**INSTRUCTIONS FOR THE TASK**
Go to the line containing "k1 <> k2 -> k1 <> k3 -> k1" in the records below and print it and every following line exactly, on through the line containing "newest position. *)", then stop.

----

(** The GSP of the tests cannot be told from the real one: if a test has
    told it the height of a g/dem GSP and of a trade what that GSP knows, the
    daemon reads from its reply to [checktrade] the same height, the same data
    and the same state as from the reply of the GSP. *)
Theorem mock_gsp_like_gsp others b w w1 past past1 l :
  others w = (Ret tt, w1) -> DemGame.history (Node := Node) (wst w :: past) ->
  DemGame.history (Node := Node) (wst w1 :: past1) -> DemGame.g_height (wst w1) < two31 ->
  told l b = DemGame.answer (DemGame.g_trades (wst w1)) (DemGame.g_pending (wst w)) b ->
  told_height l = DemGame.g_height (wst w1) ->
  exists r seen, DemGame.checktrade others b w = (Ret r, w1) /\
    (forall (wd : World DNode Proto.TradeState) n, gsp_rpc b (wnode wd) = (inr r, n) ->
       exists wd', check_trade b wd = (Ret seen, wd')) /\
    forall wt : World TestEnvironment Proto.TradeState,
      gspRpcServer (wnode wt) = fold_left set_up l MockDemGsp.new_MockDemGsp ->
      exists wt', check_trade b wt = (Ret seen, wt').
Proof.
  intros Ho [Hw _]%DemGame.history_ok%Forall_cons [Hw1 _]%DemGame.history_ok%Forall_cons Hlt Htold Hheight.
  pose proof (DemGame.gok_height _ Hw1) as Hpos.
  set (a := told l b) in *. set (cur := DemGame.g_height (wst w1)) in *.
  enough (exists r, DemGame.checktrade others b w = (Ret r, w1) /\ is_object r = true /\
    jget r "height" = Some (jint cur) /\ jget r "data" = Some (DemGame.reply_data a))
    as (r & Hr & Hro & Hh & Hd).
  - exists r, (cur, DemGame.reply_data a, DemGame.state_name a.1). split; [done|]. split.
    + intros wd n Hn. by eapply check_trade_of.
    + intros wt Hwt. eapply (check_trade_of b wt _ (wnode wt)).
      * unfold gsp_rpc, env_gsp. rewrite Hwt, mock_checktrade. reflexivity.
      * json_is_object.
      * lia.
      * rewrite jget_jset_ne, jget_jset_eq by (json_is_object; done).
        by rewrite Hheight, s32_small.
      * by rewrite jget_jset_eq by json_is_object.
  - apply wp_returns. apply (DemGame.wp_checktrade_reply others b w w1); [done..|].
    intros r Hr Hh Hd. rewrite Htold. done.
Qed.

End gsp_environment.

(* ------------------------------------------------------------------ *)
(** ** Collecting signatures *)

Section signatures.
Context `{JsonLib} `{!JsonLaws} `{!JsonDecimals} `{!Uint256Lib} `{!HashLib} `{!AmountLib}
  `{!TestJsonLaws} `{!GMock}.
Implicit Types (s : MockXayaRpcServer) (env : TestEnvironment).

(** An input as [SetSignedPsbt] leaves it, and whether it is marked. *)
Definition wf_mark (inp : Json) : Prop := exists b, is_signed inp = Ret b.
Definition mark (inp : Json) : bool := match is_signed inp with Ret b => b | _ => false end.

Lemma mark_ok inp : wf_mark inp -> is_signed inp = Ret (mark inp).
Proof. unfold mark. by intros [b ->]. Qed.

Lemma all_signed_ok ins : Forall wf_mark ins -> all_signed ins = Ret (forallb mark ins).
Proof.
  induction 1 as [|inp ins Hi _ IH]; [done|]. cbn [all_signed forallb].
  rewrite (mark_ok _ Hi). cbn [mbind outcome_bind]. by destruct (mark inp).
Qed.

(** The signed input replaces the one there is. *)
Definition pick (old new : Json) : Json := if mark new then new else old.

----

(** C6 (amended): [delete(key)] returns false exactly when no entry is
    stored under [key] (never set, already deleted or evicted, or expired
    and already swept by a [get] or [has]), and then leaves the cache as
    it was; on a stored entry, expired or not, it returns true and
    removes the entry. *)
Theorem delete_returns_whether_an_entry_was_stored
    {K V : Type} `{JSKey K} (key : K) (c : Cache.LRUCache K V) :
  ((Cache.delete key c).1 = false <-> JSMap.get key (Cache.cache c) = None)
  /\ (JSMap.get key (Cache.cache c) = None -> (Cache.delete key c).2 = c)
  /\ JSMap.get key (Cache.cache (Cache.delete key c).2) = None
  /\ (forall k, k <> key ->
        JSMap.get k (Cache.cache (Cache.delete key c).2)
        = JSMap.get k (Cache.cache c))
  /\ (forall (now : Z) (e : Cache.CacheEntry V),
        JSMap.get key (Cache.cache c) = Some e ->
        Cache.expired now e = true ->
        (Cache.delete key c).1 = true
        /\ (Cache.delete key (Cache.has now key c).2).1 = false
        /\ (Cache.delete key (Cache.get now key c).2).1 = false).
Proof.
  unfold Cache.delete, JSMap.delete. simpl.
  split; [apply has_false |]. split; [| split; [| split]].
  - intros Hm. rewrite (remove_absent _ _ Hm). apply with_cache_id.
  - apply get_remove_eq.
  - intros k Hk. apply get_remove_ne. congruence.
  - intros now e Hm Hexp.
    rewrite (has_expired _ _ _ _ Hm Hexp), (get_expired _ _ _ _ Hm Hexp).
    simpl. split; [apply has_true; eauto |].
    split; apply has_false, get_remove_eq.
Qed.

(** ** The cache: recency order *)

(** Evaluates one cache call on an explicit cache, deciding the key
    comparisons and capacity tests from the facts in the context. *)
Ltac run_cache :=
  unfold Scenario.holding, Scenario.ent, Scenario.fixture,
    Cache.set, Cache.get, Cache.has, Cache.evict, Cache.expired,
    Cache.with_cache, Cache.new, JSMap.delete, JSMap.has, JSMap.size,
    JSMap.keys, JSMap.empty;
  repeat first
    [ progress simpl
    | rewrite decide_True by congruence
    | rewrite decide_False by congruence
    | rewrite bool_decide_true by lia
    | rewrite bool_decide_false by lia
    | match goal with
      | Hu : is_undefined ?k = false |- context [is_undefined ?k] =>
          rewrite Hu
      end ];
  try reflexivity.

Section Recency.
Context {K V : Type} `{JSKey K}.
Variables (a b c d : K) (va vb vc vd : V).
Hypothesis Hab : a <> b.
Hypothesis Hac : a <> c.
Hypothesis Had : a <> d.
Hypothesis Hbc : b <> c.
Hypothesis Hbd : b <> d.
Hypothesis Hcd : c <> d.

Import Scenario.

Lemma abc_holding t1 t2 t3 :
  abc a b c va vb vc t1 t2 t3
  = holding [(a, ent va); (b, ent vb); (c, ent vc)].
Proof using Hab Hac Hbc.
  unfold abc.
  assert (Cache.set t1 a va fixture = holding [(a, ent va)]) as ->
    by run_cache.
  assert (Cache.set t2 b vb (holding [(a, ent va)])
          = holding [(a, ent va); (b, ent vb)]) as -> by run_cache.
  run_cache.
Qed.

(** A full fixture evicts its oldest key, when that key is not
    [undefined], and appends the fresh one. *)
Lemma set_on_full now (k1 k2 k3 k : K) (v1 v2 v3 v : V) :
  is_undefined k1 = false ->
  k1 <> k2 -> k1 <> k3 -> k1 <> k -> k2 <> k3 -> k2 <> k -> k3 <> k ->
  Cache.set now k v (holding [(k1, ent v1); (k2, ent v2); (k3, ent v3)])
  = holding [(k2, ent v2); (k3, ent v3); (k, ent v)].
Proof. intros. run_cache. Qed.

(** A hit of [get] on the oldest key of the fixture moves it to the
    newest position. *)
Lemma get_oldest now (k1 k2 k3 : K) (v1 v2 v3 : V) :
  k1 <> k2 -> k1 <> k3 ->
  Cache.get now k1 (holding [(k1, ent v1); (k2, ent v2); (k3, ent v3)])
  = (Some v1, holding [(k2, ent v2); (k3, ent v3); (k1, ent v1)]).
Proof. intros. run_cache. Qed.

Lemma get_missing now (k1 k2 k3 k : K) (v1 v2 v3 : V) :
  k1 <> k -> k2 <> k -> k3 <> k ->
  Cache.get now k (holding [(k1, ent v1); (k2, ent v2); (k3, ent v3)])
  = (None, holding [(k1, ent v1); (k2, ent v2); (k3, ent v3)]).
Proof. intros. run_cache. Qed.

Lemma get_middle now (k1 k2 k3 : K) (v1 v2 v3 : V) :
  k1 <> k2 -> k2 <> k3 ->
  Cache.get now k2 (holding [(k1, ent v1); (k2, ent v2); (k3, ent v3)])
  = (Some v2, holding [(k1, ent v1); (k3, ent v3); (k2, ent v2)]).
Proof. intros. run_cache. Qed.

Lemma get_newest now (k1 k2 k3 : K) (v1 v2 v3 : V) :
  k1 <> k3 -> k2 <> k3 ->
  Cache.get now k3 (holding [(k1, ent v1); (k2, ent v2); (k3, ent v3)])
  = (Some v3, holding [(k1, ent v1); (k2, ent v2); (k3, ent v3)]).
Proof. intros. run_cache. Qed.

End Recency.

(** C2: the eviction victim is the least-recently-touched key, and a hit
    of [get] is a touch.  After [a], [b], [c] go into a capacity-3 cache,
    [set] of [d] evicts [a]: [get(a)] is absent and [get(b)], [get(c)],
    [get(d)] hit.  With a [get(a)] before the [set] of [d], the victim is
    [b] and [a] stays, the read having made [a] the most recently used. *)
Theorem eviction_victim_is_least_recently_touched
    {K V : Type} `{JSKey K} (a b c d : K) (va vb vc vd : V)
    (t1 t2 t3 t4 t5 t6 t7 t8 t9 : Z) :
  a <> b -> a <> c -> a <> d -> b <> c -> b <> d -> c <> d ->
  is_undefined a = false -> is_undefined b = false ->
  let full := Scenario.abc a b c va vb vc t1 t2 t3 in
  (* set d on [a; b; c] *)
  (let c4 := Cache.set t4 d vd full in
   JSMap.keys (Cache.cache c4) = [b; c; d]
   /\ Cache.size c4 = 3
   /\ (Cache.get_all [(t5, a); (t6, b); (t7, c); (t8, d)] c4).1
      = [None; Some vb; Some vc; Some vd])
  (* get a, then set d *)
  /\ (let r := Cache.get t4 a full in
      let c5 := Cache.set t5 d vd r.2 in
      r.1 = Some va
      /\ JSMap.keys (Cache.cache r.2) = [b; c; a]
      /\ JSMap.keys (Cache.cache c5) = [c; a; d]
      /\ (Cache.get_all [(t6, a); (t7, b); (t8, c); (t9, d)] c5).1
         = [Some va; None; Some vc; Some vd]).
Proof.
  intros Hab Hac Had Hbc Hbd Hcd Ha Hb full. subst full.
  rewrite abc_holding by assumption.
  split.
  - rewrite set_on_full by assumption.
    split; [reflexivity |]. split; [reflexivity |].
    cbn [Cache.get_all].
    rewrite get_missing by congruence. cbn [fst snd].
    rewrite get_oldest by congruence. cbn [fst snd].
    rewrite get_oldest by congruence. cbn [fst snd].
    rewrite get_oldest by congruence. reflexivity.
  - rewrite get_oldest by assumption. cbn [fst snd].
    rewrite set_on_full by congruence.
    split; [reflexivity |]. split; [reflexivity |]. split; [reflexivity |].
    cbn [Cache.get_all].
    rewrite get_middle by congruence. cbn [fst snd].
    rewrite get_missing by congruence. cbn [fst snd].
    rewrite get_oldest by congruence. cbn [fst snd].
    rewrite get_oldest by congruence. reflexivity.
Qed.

----

**RESPONSE BELOW**
  k1 <> k2 -> k1 <> k3 -> k1 <> k -> k2 <> k3 -> k2 <> k -> k3 <> k ->
  Cache.set now k v (holding [(k1, ent v1); (k2, ent v2); (k3, ent v3)])
  = holding [(k2, ent v2); (k3, ent v3); (k, ent v)].
Proof. intros. run_cache. Qed.

(** A hit of [get] on the oldest key of the fixture moves it to the
    newest position. *)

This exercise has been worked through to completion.